- Born: 1935 Frascati, Italy
- Died: 18 September 1992 (aged 56–57) Milan, Italy
- Occupation: Fashion designer
- Known for: Accessories and jewelry design

= Ugo Correani =

Italian fashion designer

Ugo Correani (1935 – 18 September 1992) was an Italian fashion designer specializing in accessories and jewelry design.

== Life and career ==
Born in Frascati, at 20 years old Correani moved to Milan to work in the atelier of Germana Marucelli. In 1973, fashion designer Walter Albini convinced him to use his creativity in accessories, and from then Correani specialized in making necklaces, bracelets and earrings. His jewellery was often inspired by nature and he used materials such as driftwood, coral and stones.

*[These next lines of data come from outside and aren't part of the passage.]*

Lemma turn_tasks e0 s starting stop : tasks_inv s starting stop → tasks_inv (dispatcher_turn e0 s) starting stop.
Proof.
  intros HT. destruct (running s e0) eqn:Hrun; [|by rewrite turn_none by auto]. pose proof Hrun as (d & Hd & Hr)%running_some.
  destruct (in_dispatcher_channel s e0) as [|msg q] eqn:Hq; [by rewrite turn_none by auto|].
  pose proof (turn_ok e0 msg q d s Hd Hr Hq) as (_ & Hs & Hw & Hq' & Hoth & _ & Hm & d' & Hd' & Hr').
  assert (∃ b, in_subscriber (dispatcher_turn e0 s) = (if (b : bool) then subscriber_send (if known (active_map (dispatcher_turn e0 s) e0) then StartEvent (type_of_event e0)
      else StopEvent (type_of_event e0)) <$> in_subscriber s else in_subscriber s)
    ∧ (b = false → known (active_map (dispatcher_turn e0 s) e0) = known (active_map s e0))) as (b & Hb & Hk).
  { assert (msg = DispatchShutdown ∨ msg ≠ DispatchShutdown) as [->|Hne] by (destruct msg; auto).
    - exists false. split; [|by rewrite Hm]. unfold dispatcher_turn. by rewrite Hd, Hq, Hr.
    - unfold dispatcher_turn, active_map at 3. rewrite Hd, Hq, Hr.
      exact (dispatch_told e0 msg d (set_dispatcher_channel (index_mut (in_dispatcher_channel s) e0 q) s) Hne). }
  set (s' := dispatcher_turn e0 s) in *.
  assert (∀ e, e ≠ e0 → ending s' e = ending s e ∧ ended s' e = ended s e ∧ running s' e = running s e ∧ active_map s' e = active_map s e) as Hsame.
  { intros e He. destruct (Hoth e He) as [H1 H2]. unfold ending, ended, running, active_map. by rewrite H1, H2. }
  assert (ended s' e0 = is_shutdown msg ∧ running s' e0 = negb (is_shutdown msg)) as [He0 Hr0].
  { unfold ended, running. rewrite Hd', Hr'. by rewrite negb_involutive. }
  pose proof HT as [F1 F2 F3 F4 F5 F6 F7 F8].
  assert (unspawned s' starting stop = unspawned s starting stop ∧ subscriber_launched s' starting stop = subscriber_launched s starting stop) as [Hu Hl]
    by (unfold unspawned, subscriber_launched, launched; by rewrite Hs).
  split; rewrite ?Hu, ?Hs, ?Hw, ?Hl; try done.
  - intros e He. destruct (decide (e = e0)) as [->|Hne]; [|rewrite (proj1 (Hoth e Hne)); by apply F4]. specialize (F4 e0 He). congruence.
  - intros e He. destruct (F5 e He) as [G1 G2]. split; [|done]. destruct (decide (e = e0)) as [->|Hne]; [by eexists|by rewrite (proj1 (Hoth e Hne))].
  - intros e He. specialize (F6 e He). destruct (decide (e = e0)) as [->|Hne]; [|by rewrite (proj1 (Hsame e Hne))].
    apply ending_out in F6 as [G1 _]. rewrite Hq in G1. apply not_elem_of_cons in G1 as [G1 G2]. apply ending_out. rewrite Hq', He0. split; [done|]. by destruct msg.
  - intros e He. specialize (F7 e He). destruct (decide (e = e0)) as [->|Hne].
    + destruct F7 as [G|(_ & G1 & G2)]; [apply running_ended in Hrun; congruence|]. rewrite He0, Hr0, Hq'. rewrite Hq in G1.
      destruct (is_shutdown msg) eqn:Hmsg; [by left|right]. split_and!; [done| |done]. apply elem_of_cons in G1 as [<-|G1]; [done|done].
    + destruct (Hsame e Hne) as (_ & -> & -> & _). by rewrite (proj2 (Hoth e Hne)).
  - intros sb'. rewrite Hb. intros Hsb'.
    assert (∃ sb, in_subscriber s = Some sb ∧ (sb' = if b then subscriber_send (if known (active_map s' e0) then StartEvent (type_of_event e0) else StopEvent (type_of_event e0)) sb else sb))
      as (sb & Hsb & ->).
    { destruct b; [|eauto]. apply fmap_Some in Hsb' as (sb & Hsb & ->). eauto. }
    destruct (F8 sb Hsb) as [G1 G2]. split.
    + destruct b; [|done]. pose proof (live_subscriber e0 s starting stop HT Hrun) as Hlive. destruct (known (active_map s' e0)); destruct stop as [|[]|[]]; try done; cbn in *;
        (destruct G1 as (G1 & G3 & G4); split_and!; [set_solver|done|done]).
    + intros e. assert (e ≠ e0 → active_map s' e = active_map s e) as Ho by (intros He; by apply Hsame).
      destruct b; [rewrite told_send; destruct (decide (e = e0)) as [->|He]; [done|by rewrite Ho]|].
      destruct (decide (e = e0)) as [->|He]; [|by rewrite Ho]. rewrite Hk by done. apply G2.
Qed.

Lemma subscriber_tasks s starting stop : tasks_inv s starting stop → tasks_inv (set_subscriber (subscriber_turn <$> in_subscriber s) s) starting stop.
Proof.
  intros [F1 F2 F3 F4 F5 F6 F7 F8]. split; try done. cbn. intros sb' (sb & Hsb & ->)%fmap_Some. destruct (F8 sb Hsb) as [G1 G2].
  split; [|intros e; unfold told; rewrite subscriber_turn_ok; apply G2].
  change (subscriber_launched (set_subscriber (subscriber_turn <$> in_subscriber s) s) starting stop) with (subscriber_launched s starting stop).
  clear - G1. destruct sb as [id st sl ch rn calls]. destruct rn; [|by destruct ch as [|[] ?]].
  assert (match stop with StopUnderWay AwaitSubscriber | StopEnded (Ok _) => False | _ => True end →
    subscriber_state (subscriber_launched s starting stop) stop (subscriber_turn (mkSubscriber id st sl ch true calls))) as Hlive.
  { destruct stop as [|[]|[]]; try done; intros _; cbn in G1 |- *; (destruct G1 as (G1 & G3 & G4); destruct ch as [|[] ch]; [done|split_and!; [set_solver|done|done]..|set_solver]). }
  destruct stop as [|[]|[]]; try (by apply Hlive); cbn in G1 |- *.
  - destruct G1 as [[_ (q & -> & Hq)]|[? _]]; [|done]. destruct q as [|[] q]; cbn; [by right| | |set_solver]; left; (split; [done|]); exists q; set_solver.
  - by destruct G1.
Qed.

(** ** Starting and stopping *)

Lemma launch_tasks s : in_is_started s = false → tasks_inv s None NotStopped → tasks_inv (set_is_started true s) (Some StartSubscriber) NotStopped.
Proof.
  intros Hs [F1 F2 F3 F4 F5 F6 F7 F8]. unfold unspawned, subscriber_launched, launched in *. rewrite Hs in *. cbn in *. split; try done.
Qed.

Lemma start_subscriber_tasks s : tasks_inv s (Some StartSubscriber) NotStopped →
  tasks_inv (set_subscriber (subscriber_start <$> in_subscriber s) s) (Some (StartDispatchers EVENT_TYPE_ARRAY)) NotStopped.
Proof.
  intros [F1 F2 F3 F4 F5 F6 F7 F8]. specialize (F2 ltac:(by eexists)). split; try done. cbn. intros sb' (sb & Hsb & ->)%fmap_Some. destruct (F8 sb Hsb) as [(G1 & G3 & G4) G2]. cbn in *.
  unfold subscriber_start. rewrite G3. done.
Qed.

Lemma spawn_tasks e events s : tasks_inv s (Some (StartDispatchers (e :: events))) NotStopped →
  tasks_inv (set_dispatcher (index_mut (in_dispatcher s) e (Some (mkDispatcher ∅ false true)))
    (set_shutdown_listener (index_mut (in_shutdown_listener s) e true) s)) (Some (StartDispatchers events)) NotStopped.
Proof.
  intros [[F1 F1'] F2 F3 F4 F5 F6 F7 F8]. cbn in F1', F4, F5, F7. apply NoDup_cons in F1' as [Hni Hnd]. specialize (F4 e ltac:(by left)) as Hn.
  specialize (F2 ltac:(by eexists)). set (s' := set_dispatcher _ _).
  assert (∀ e', active_map s' e' = active_map s e' ∧ ended s' e' = ended s e') as Hsame.
  { intros e'. unfold active_map, ended. cbn. unfold index_mut. destruct (decide (e' = e)) as [->|]; [by rewrite Hn|done]. }
  split; cbn [unspawned unsent]; try done.
  - intros e' He'. cbn. rewrite index_mut_ne by (intros ->; done). apply F4. by right.
  - intros e' He'. cbn. unfold index_mut. destruct (decide (e' = e)) as [->|]; [by split; [eexists|]|]. apply F5. by intros [->|?]%elem_of_cons.
  - intros e' He'. unfold ending. rewrite (proj2 (Hsame e')). by apply F6.
  - intros e' He'. by destruct (He' (ltac:(apply (bool_decide_unpack _); by destruct e') : e' ∈ EVENT_TYPE_ARRAY)).
  - intros sb Hsb. destruct (F8 sb Hsb) as [G1 G2]. split; [done|]. intros e'. rewrite (proj1 (Hsame e')). apply G2.
Qed.

Lemma started_tasks s : tasks_inv s (Some (StartDispatchers [])) NotStopped → tasks_inv s None NotStopped.
Proof.
  intros [F1 F2 F3 F4 F5 F6 F7 F8]. destruct F2 as [F2 _]; [by eexists|]. 
  assert (unspawned s None NotStopped = [] ∧ subscriber_launched s None NotStopped = true) as [Hu Hl]
    by (unfold unspawned, subscriber_launched, launched; by rewrite F2).
  split; rewrite ?Hu, ?Hl; done.
Qed.

Lemma all_events e : e ∈ EVENT_TYPE_ARRAY.
Proof. apply (bool_decide_unpack _). by destruct e. Qed.

(** What remains when [stop] changes its state and no dispatcher. *)
Lemma restate_tasks s stop stop' : unsent stop' = unsent stop → NotStopped ≠ stop → NotStopped ≠ stop' →
  (NoDup (remaining stop) → NoDup (remaining stop')) →
  (∀ e, e ∉ unsent stop → running s e = true → stop' = StopUnderWay (AwaitDispatcher e (unsent stop))) →
  (∀ sb, in_subscriber s = Some sb → subscriber_state true stop sb → subscriber_state true stop' sb) →
  tasks_inv s None stop → tasks_inv s None stop'.
Proof.
  intros Hu Hn Hn' Hnd Hr Hsb [F1 F2 F3 F4 F5 F6 F7 F8].
  assert (unspawned s None stop' = unspawned s None stop) as Hsp.
  { unfold unspawned, launched. by destruct stop, stop'. }
  assert (subscriber_launched s None stop = true ∧ subscriber_launched s None stop' = true) as [Hl Hl'].
  { unfold subscriber_launched, launched. split; [destruct stop|destruct stop']; done || apply orb_true_r. }
  split; rewrite ?Hsp, ?Hu; try done.
  - destruct F1 as [G1 G2]. split; [by apply Hnd|done].
  - intros _. apply F3. congruence.
  - intros e He. destruct (F7 e He) as [?|(? & ? & ?)]; [by left|right]. split_and!; [done|done|by apply Hr].
  - intros sb Hsb'. destruct (F8 sb Hsb') as [G1 G2]. rewrite Hl in G1. rewrite Hl'. split; [by apply Hsb|done].
Qed.

Lemma stop_tasks s (call : Stopping) : call = StopCollector ∨ call = StopDispatchers EVENT_TYPE_ARRAY → in_is_started s = true →
  tasks_inv s None NotStopped → tasks_inv (set_is_started false s) None (StopUnderWay call).
Proof.
  intros Hcall Hs [F1 F2 F3 F4 F5 F6 F7 F8]. unfold subscriber_launched, unspawned, launched in *. rewrite Hs in *. cbn in *.
  assert (unsent (StopUnderWay call) = EVENT_TYPE_ARRAY) as Hu by (by destruct Hcall as [-> | ->]).
  split; cbn [unspawned]; rewrite ?Hu; try done.
  - by destruct Hcall as [-> | ->].
  - intros e He. destruct (He (all_events e)).
  - intros sb Hsb. destruct (F8 sb Hsb) as [G1 G2]. split; [|done]. by destruct Hcall as [-> | ->].
Qed.

Lemma stopping_none s starting stop : tasks_inv s starting stop → stop ≠ NotStopped → starting = None.
Proof. intros HT Hne. destruct starting; [|done]. destruct (ti_starting _ _ _ HT) as [_ ?]; [by eexists|done]. Qed.

(** While [stop] is under way all dispatchers were spawned. *)
Lemma stopping_spawned s stop e : tasks_inv s None stop → stop ≠ NotStopped →
  is_Some (in_dispatcher s e) ∧ (e ∈ unsent stop → in_shutdown_listener s e = true ∧ running s e = true).
Proof.
  intros HT Hne. destruct (ti_spawned _ _ _ HT e) as [Hd Hl].
  { unfold unspawned, launched. destruct stop; [done|..]; rewrite orb_true_r; by intros ?%elem_of_nil. }
  split; [done|]. intros He. split; [by apply Hl|]. apply (ti_unsent _ _ _ HT), ending_out in He as [_ He]. unfold running, ended in *.
  destruct Hd as [d Hd]. rewrite Hd in *. by apply negb_false_iff in He.
Qed.

(** The dispatcher of the next event is told to shut down. *)
Definition told_shutdown (e : EventType) (s : Inner) : Inner :=
  let s := snd (try_send_dispatch e DispatchShutdown s) in set_shutdown_listener (index_mut (in_shutdown_listener s) e false) s.

Lemma stop_dispatcher_ok e events s : tasks_inv s None (StopUnderWay (StopDispatchers (e :: events))) → stop_dispatcher e s = (Ok tt, told_shutdown e s).
Proof.
  intros HT. destruct (stopping_spawned s _ e HT ltac:(done)) as [_ Hl]. destruct Hl as [Hl _]; [by left|].
  unfold stop_dispatcher, mbind, M_bind, get, try_send_dispatch, modify. cbn. by rewrite Hl.
Qed.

In 1976, Correani started a long professional relationship with Gianni Versace, also becoming a close friend of him. In 1984, they also began collaborating with La Scala making the costumes and the jewelry for its theater productions. Correani used to say "The day that I die I want to be buried in a red suit and a shirt by Versace." He also collaborated with Valentino, Chanel, Fendi, Chloé, Christian Lacroix among others.

Struck by AIDS, Correani died on 18 September 1992 of heart attack in his house in Milan.